Repeat precisely the span of lines below that opens with the line containing "Lemma translated_str_loop s" and closes with the line containing "pose proof (Z.mod_pos_bound", both included.

- Opening Delimiter -

(* ===== verification/UserMem.v ===== *)
(** * UserMem: the kernel's accesses to user memory (os/src/memory/page_table.rs)

    [translated_byte_buffer], [translated_str] and [translated_refmut] look up
    a user page table by its token.  Each is stated against the table's map:
    the byte at virtual address [va] is the byte at physical address
    [phys A va]. *)

From stdpp Require Import base gmap list numbers.
From S2P Require Import Prelude Bytes Address FrameAllocator PageTable PageTableInv PageTableRep.

Definition VA_END : Z := 2 ^ 39.

Definition phys (A : gmap Z Z) (va : Z) : Z := 4096 * PTE_ppn (default 0 (A !! floor va)) + page_offset va.

(** The byte a user program finds at [va]. *)
Definition user_byte (m : mem) (A : gmap Z Z) (va : Z) : option Z :=
  e ← A !! floor va; b ← ram m !! PTE_ppn e; b !! Z.to_nat (page_offset va).

Definition slice_addrs (s : slice_ref) : list Z := seqZ (slice_pa s) (slice_len s).

(** A slice a kernel reference can be: not empty, and inside one frame. *)
Definition slice_ok (s : slice_ref) : Prop :=
  0 < slice_len s ∧ 0 ≤ slice_pa s ∧ slice_pa s mod 4096 + slice_len s ≤ 4096.

Lemma PTE_ppn_range e : 0 ≤ PTE_ppn e < 2 ^ 44.
Proof.
  unfold PTE_ppn, PhysPageNum_from. change PPN_WIDTH_SV39 with 44. rewrite !land_ones_mod by done.
  by apply Z.mod_pos_bound.
Qed.

Lemma VirtAddr_from_id va : 0 ≤ va < VA_END → VirtAddr_from va = va.
Proof.
  intros Hva. unfold VirtAddr_from. change VA_WIDTH_SV39 with 39. rewrite land_ones_mod by done.
  by apply Z.mod_small.
Qed.

Lemma phys_floor A va : floor (phys A va) = PTE_ppn (default 0 (A !! floor va)) ∧ page_offset (phys A va) = page_offset va.
Proof.
  pose proof (addr_split va) as [_ Ho]. unfold floor at 1. rewrite (page_offset_mod (phys A va)).
  unfold phys. change PAGE_SIZE with 4096. rewrite (Z.add_comm (4096 * _)), Z.mul_comm.
  rewrite Z.div_add, Z.div_small, Z.mod_add, Z.mod_small by lia. done.
Qed.

(** Physical addresses are consecutive within a page. *)
Lemma phys_seq A start n :
  start + n ≤ 4096 * (floor start + 1) → phys A <$> seqZ start n = seqZ (phys A start) n.
Proof.
  intros Hn. replace (phys A start) with (phys A start - start + start) by lia.
  rewrite <- fmap_add_seqZ. apply list_fmap_ext. intros i x Hx%list_elem_of_lookup_2%elem_of_seqZ.
  destruct (addr_split start) as [Hs Hso]. destruct (addr_split x) as [Hx1 Hxo]. unfold phys.
  assert (floor x = floor start) as -> by lia. lia.
Qed.

(** ** Tokens *)

(** The token of a table names its root. *)
Lemma root_of_token pt : 0 ≤ root_ppn pt < 2 ^ 44 → root_ppn (from_token (token pt)) = root_ppn pt.
Proof.
  intros Hr. unfold from_token, token. cbn [root_ppn].
  change (8 <<u 60) with (2 ^ 19 * 2 ^ 44).
  rewrite land_ones_mod, PhysPageNum_from_id by (done || by apply Z.mod_pos_bound).
  rewrite <- Z.shiftl_mul_pow2 by done. rewrite shiftl_lor_add by done.
  rewrite Z.add_comm, Z.mod_add by done. by apply Z.mod_small.
Qed.

Lemma translate_root pt pt' vpn : root_ppn pt = root_ppn pt' → translate pt vpn = translate pt' vpn.
Proof. intros Hr. unfold translate, find_pte. by rewrite Hr. Qed.

Lemma translate_va_translate pt va m o m' :
  translate pt (floor va) m = Ok (o, m') →
  translate_va pt va m =
    Ok ((λ pte, PhysAddr_from (addr_of_page_num (PTE_ppn pte) +u page_offset va)) <$> o, m').
Proof.
  unfold translate, translate_va, mbind, M_bind. destruct (find_pte pt (floor va) m) as [[[l|] m1]|]; [| |done].
  - destruct (read_pte l m1) as [[pte m2]|]; [|done]. by intros [= <- <-].
  - by intros [= <- <-].
Qed.

Section user.
Context (m : mem) (pt : PageTable) (A : gmap Z Z).
Hypothesis Hrep : pt_rep m pt A.

Lemma root_range : 0 ≤ root_ppn pt < 2 ^ 44.
Proof using Hrep. destruct (pt_rep_frames _ _ _ Hrep) as (_ & Hr & Hrng). by apply Hrng. Qed.

Lemma translate_token vpn e :
  A !! vpn = Some e → translate (from_token (token pt)) vpn m = Ok (Some e, m).
Proof using Hrep.
  intros He. rewrite (translate_root _ pt) by (apply root_of_token, root_range).
  pose proof Hrep as (_ & _ & _ & _ & Hr). pose proof (translate_rep m pt A Hrep vpn (Hr _ _ He)) as Ht.
  rewrite He in Ht. by destruct Ht.
Qed.

Lemma translate_va_rep va e :
  A !! floor va = Some e → translate_va (from_token (token pt)) va m = Ok (Some (phys A va), m).
Proof using Hrep.
  intros He. rewrite (translate_va_translate _ _ _ _ _ (translate_token _ _ He)). cbn [fmap option_fmap option_map].
  unfold phys. rewrite He. cbn [default from_option id]. pose proof (PTE_ppn_range e) as Hp.
  change (2 ^ 44) with 17592186044416 in Hp. pose proof (addr_split va) as [_ Ho].
  rewrite addr_of_page_num_eq by (change (2 ^ 52) with 4503599627370496; lia).
  rewrite uadd_small by (mach_unfold; lia). unfold PhysAddr_from. change PA_WIDTH_SV39 with 56.
  rewrite land_ones_mod by done. rewrite Z.mod_small; [done|]. change (2 ^ 56) with 72057594037927936. lia.
Qed.

Lemma load_user va v :
  user_byte m A va = Some v → load_byte (phys A va) m = Ok (v, m).
Proof using.
  unfold user_byte, load_byte. destruct (phys_floor A va) as [-> ->].
  destruct (A !! floor va) as [e|]; [|done]. cbn [mbind option_bind default from_option id]. by intros ->.
Qed.

(** [translated_byte_buffer] cuts the range at page borders; its slices are
    the bytes of the range, in order. *)
Lemma tbb_loop_spec fuel : ∀ start end_ v,
  0 ≤ start ≤ end_ → end_ < VA_END → (Z.to_nat (end_ - start) < fuel)%nat →
  (∀ va, start ≤ va < end_ → is_Some (A !! floor va)) →
  ∃ ss, tbb_loop fuel (from_token (token pt)) start end_ v m = Ok (v ++ ss, m) ∧
    concat (slice_addrs <$> ss) = phys A <$> seqZ start (end_ - start) ∧ Forall slice_ok ss.
Proof using Hrep.
  unfold VA_END. change (2 ^ 39) with 549755813888.
  induction fuel as [|fuel IH]; intros start end_ v Hs He Hf Hmap; [lia|]. cbn [tbb_loop].
  destruct (Z.ltb_spec start end_) as [Hlt|Hge].
  2:{ exists []. replace (end_ - start) with 0 by lia. by rewrite app_nil_r. }
  destruct (Hmap start ltac:(lia)) as [e Hse]. rewrite !VirtAddr_from_id by (unfold VA_END; lia).
  run (translate_token _ _ Hse). rewrite M_unwrap_bind.
  pose proof (floor_range start ltac:(lia)) as Hfl. change (2 ^ 27) with 134217728 in Hfl.
  destruct (addr_split start) as [Hs1 Hso]. unfold step. rewrite uadd_small by (mach_unfold; lia).
  pose proof (PTE_ppn_range e) as Hp. change (2 ^ 44) with 17592186044416 in Hp.
  rewrite !addr_of_page_num_eq by (change (2 ^ 52) with 4503599627370496; lia).
  set (mid := Z.min (4096 * (floor start + 1)) end_).
  assert (start < mid ≤ end_ ∧ mid ≤ 4096 * (floor start + 1)) as Hmid by lia.
  set (hi := if page_offset mid =? 0 then PAGE_SIZE else page_offset mid).
  assert (hi = mid - 4096 * floor start) as Hhi.
  { subst hi. destruct (addr_split mid) as [Hm1 Hmo]. change PAGE_SIZE with 4096.
    destruct (Z.eqb_spec (page_offset mid) 0); lia. }
  rewrite M_assert_bind by (apply Z.leb_le; lia).
  set (s := mkSlice _ _). destruct (IH mid end_ (v ++ [s])) as (ss & Hrun & Hcat & Hok); try lia.
  { intros va Hva. apply Hmap. lia. }
  exists (s :: ss). rewrite <- app_assoc in Hrun. split_and!; [done| |constructor; [|done]].
  - rewrite fmap_cons. cbn [concat]. rewrite Hcat.
    replace (end_ - start) with ((mid - start) + (end_ - mid)) by lia. rewrite seqZ_app by lia.
    rewrite fmap_app, (phys_seq A start (mid - start)) by (clear -Hmid; lia). replace (start + (mid - start)) with mid by lia. f_equal.
    unfold slice_addrs, s, phys. cbn [slice_pa slice_len]. rewrite Hse. cbn [default from_option id]. f_equal. lia.
  - unfold slice_ok, s. cbn [slice_pa slice_len]. rewrite Z.add_comm, Z.mul_comm, Z.mod_add, Z.mod_small by lia. lia.
Qed.

Lemma translated_byte_buffer_spec ptr len :
  0 ≤ ptr → 0 ≤ len → ptr + len < VA_END →
  (∀ va, ptr ≤ va < ptr + len → is_Some (A !! floor va)) →
  ∃ ss, translated_byte_buffer (token pt) ptr len m = Ok (ss, m) ∧
    concat (slice_addrs <$> ss) = phys A <$> seqZ ptr len ∧ Forall slice_ok ss.
Proof using Hrep.
  intros Hp Hl He Hmap. unfold translated_byte_buffer. change VA_END with 549755813888 in *.
  rewrite uadd_small by (mach_unfold; lia).
  destruct (tbb_loop_spec (S (Z.to_nat len)) ptr (ptr + len) []) as (ss & Hrun & Hcat & Hok);
    [lia|done|lia|done|]. exists ss. by replace (ptr + len - ptr) with len in Hcat by lia.
Qed.

(** The string [s] lies at [va], ended by a NUL. *)
Definition str_at (va : Z) (s : list Z) : Prop :=
  (∀ i c, s !! i = Some c → user_byte m A (va + Z.of_nat i) = Some c ∧ c ≠ 0) ∧
  user_byte m A (va + Z.of_nat (length s)) = Some 0.

Lemma ts_loop_step fuel va acc c :
  0 ≤ va < VA_END → user_byte m A va = Some c →
  ts_loop (S fuel) (from_token (token pt)) va acc m =
  if c =? 0 then Ok (acc, m) else ts_loop fuel (from_token (token pt)) (va + 1) (acc ++ [c]) m.
Proof using Hrep.
  intros Hva Hc. cbn [ts_loop]. rewrite VirtAddr_from_id by done.
  assert (is_Some (A !! floor va)) as [e He].
  { unfold user_byte in Hc. by destruct (A !! floor va); [eauto|]. }
  run (translate_va_rep _ _ He). rewrite M_unwrap_bind. run (load_user _ _ Hc).
  destruct (c =? 0); [done|]. change VA_END with 549755813888 in Hva.
  by rewrite uadd_small by (mach_unfold; lia).
Qed.

Lemma translated_str_loop s : ∀ fuel va acc,
  0 ≤ va → va + Z.of_nat (length s) < VA_END → str_at va s → (length s < fuel)%nat →
  ts_loop fuel (from_token (token pt)) va acc m = Ok (acc ++ s, m).
Proof using Hrep.
  induction s as [|c s IH]; intros fuel va acc Hva Hend [Hs Hz] Hf; (destruct fuel as [|fuel]; [simpl in Hf; lia|]).
  - simpl in Hz, Hend. rewrite (ts_loop_step fuel va acc 0) by (lia || by rewrite Z.add_0_r in Hz).
    by rewrite app_nil_r.
  - cbn [length] in *. destruct (Hs 0%nat c eq_refl) as [Hc Hne].
    rewrite (ts_loop_step fuel va acc c) by (lia || by rewrite Z.add_0_r in Hc).
    destruct (Z.eqb_spec c 0); [done|]. rewrite IH; [by rewrite <- app_assoc|lia|lia| |lia].
    split; [|rewrite <- Hz; f_equal; lia]. intros i c' Hi.
    replace (va + 1 + Z.of_nat i) with (va + Z.of_nat (S i)) by lia. by apply Hs.
Qed.
End user.

(** ** The iterator over a buffer *)

(** Every pointer the iterator yields. *)
Fixpoint ubi_drain (fuel : nat) (it : UserBufferIterator) : res (list Z) :=
  match fuel with
  | O => Stop OutOfFuel
  | S fuel =>
      ubi_next it ≫= λ o,
      match o with
      | None => Ok []
      | Some (p, it) => ubi_drain fuel it ≫= λ l, Ok (p :: l)
      end
  end.

Lemma ubi_drain_from fuel : ∀ bs1 b bs2 j,
  Forall slice_ok (b :: bs2) → 0 ≤ j < slice_len b →
  (length (concat (slice_addrs <$> (b :: bs2))) < fuel + Z.to_nat j)%nat →
  ubi_drain fuel (mkUBI (bs1 ++ b :: bs2) (length bs1) j) =
  Ok (seqZ (slice_pa b + j) (slice_len b - j) ++ concat (slice_addrs <$> bs2)).
Proof.
  induction fuel as [|fuel IH]; intros bs1 b bs2 j Hok Hj Hf.
  { rewrite fmap_cons in Hf. cbn [concat] in Hf. rewrite length_app in Hf. unfold slice_addrs at 1 in Hf.
    rewrite length_seqZ in Hf. lia. }
  pose proof Hok as [(Hl & _ & Hl2) Hok2]%list.Forall_cons.
  pose proof (Z.mod_pos_bound (slice_pa b) 4096 ltac:(lia)).
  cbn [ubi_drain]. unfold ubi_next. cbn [buffers current_buffer current_idx].
  rewrite list_lookup_middle by done. cbn [mbind res_bind]. destruct (Z.ltb_spec j (slice_len b)); [|lia].
  cbn [assert_res mbind res_bind]. rewrite uadd_small by (mach_unfold; lia).
  rewrite (seqZ_cons (slice_pa b + j)) by lia. replace (Z.succ (slice_pa b + j)) with (slice_pa b + (j + 1)) by lia.
  replace (Z.pred (slice_len b - j)) with (slice_len b - (j + 1)) by lia.
  destruct (Z.eqb_spec (j + 1) (slice_len b)) as [Heq|Hne].
  - replace (slice_len b - (j + 1)) with 0 by lia. cbn [seqZ app].
    replace (bs1 ++ b :: bs2) with ((bs1 ++ [b]) ++ bs2) by (by rewrite <- app_assoc).
    replace (S (length bs1)) with (length (bs1 ++ [b])) by (rewrite length_app; simpl; lia).
    rewrite fmap_cons in Hf. cbn [concat] in Hf. rewrite length_app in Hf. unfold slice_addrs at 1 in Hf.
    rewrite length_seqZ in Hf. destruct bs2 as [|b2 bs2].
    + destruct fuel as [|fuel]; [simpl in Hf; lia|]. cbn [ubi_drain]. unfold ubi_next.
      cbn [buffers current_buffer]. by rewrite app_nil_r, lookup_ge_None_2 by lia.
    + apply list.Forall_cons in Hok2 as Hok2'. destruct Hok2' as [[Hl' _] _].
      rewrite IH by (done || lia). by rewrite Z.add_0_r, Z.sub_0_r.
  - by rewrite IH by (done || lia).
Qed.

Lemma ubi_drain_all bs fuel :
  Forall slice_ok bs → (length (concat (slice_addrs <$> bs)) < fuel)%nat →
  ubi_drain fuel (into_iter bs) = Ok (concat (slice_addrs <$> bs)).
Proof.
  intros Hok Hf. destruct bs as [|b bs].
  { by destruct fuel; [simpl in Hf; lia|]. }
  pose proof Hok as [[Hl _] _]%list.Forall_cons.
  etrans; [apply (ubi_drain_from fuel [] b bs 0); [done|lia|lia]|]. by rewrite Z.add_0_r, Z.sub_0_r.
Qed.

(** [UserBuffer::len] counts the bytes of the slices. *)
Lemma UserBuffer_len_from bs : ∀ acc,
  Forall slice_ok bs → 0 ≤ acc → acc + Z.of_nat (length (concat (slice_addrs <$> bs))) < 2 ^ 64 →
  foldl (λ total b, total +u slice_len b) acc bs = acc + Z.of_nat (length (concat (slice_addrs <$> bs))).
Proof.
  induction bs as [|b bs IH]; intros acc Hok Ha Hlt; cbn [foldl fmap list_fmap concat length] in *; [lia|].
  apply list.Forall_cons in Hok as [[Hb _] Hok]. rewrite length_app in *.
  unfold slice_addrs at 1 in Hlt. unfold slice_addrs at 1. rewrite length_seqZ in *.
  rewrite uadd_small by (mach_unfold; lia). rewrite IH by (done || lia). lia.
Qed.

Lemma UserBuffer_len_addrs bs :
  Forall slice_ok bs → Z.of_nat (length (concat (slice_addrs <$> bs))) < 2 ^ 64 →
  UserBuffer_len bs = Z.of_nat (length (concat (slice_addrs <$> bs))).
Proof. intros Hok Hlt. by apply (UserBuffer_len_from bs 0). Qed.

- Closing Delimiter -

- **RESULT OF THE EXERCISE**:
Lemma translated_str_loop s : ∀ fuel va acc,
  0 ≤ va → va + Z.of_nat (length s) < VA_END → str_at va s → (length s < fuel)%nat →
  ts_loop fuel (from_token (token pt)) va acc m = Ok (acc ++ s, m).
Proof using Hrep.
  induction s as [|c s IH]; intros fuel va acc Hva Hend [Hs Hz] Hf; (destruct fuel as [|fuel]; [simpl in Hf; lia|]).
  - simpl in Hz, Hend. rewrite (ts_loop_step fuel va acc 0) by (lia || by rewrite Z.add_0_r in Hz).
    by rewrite app_nil_r.
  - cbn [length] in *. destruct (Hs 0%nat c eq_refl) as [Hc Hne].
    rewrite (ts_loop_step fuel va acc c) by (lia || by rewrite Z.add_0_r in Hc).
    destruct (Z.eqb_spec c 0); [done|]. rewrite IH; [by rewrite <- app_assoc|lia|lia| |lia].
    split; [|rewrite <- Hz; f_equal; lia]. intros i c' Hi.
    replace (va + 1 + Z.of_nat i) with (va + Z.of_nat (S i)) by lia. by apply Hs.
Qed.
End user.

(** ** The iterator over a buffer *)

(** Every pointer the iterator yields. *)
Fixpoint ubi_drain (fuel : nat) (it : UserBufferIterator) : res (list Z) :=
  match fuel with
  | O => Stop OutOfFuel
  | S fuel =>
      ubi_next it ≫= λ o,
      match o with
      | None => Ok []
      | Some (p, it) => ubi_drain fuel it ≫= λ l, Ok (p :: l)
      end
  end.

Lemma ubi_drain_from fuel : ∀ bs1 b bs2 j,
  Forall slice_ok (b :: bs2) → 0 ≤ j < slice_len b →
  (length (concat (slice_addrs <$> (b :: bs2))) < fuel + Z.to_nat j)%nat →
  ubi_drain fuel (mkUBI (bs1 ++ b :: bs2) (length bs1) j) =
  Ok (seqZ (slice_pa b + j) (slice_len b - j) ++ concat (slice_addrs <$> bs2)).
Proof.
  induction fuel as [|fuel IH]; intros bs1 b bs2 j Hok Hj Hf.
  { rewrite fmap_cons in Hf. cbn [concat] in Hf. rewrite length_app in Hf. unfold slice_addrs at 1 in Hf.
    rewrite length_seqZ in Hf. lia. }
  pose proof Hok as [(Hl & _ & Hl2) Hok2]%list.Forall_cons.
  pose proof (Z.mod_pos_bound (slice_pa b) 4096 ltac:(lia)).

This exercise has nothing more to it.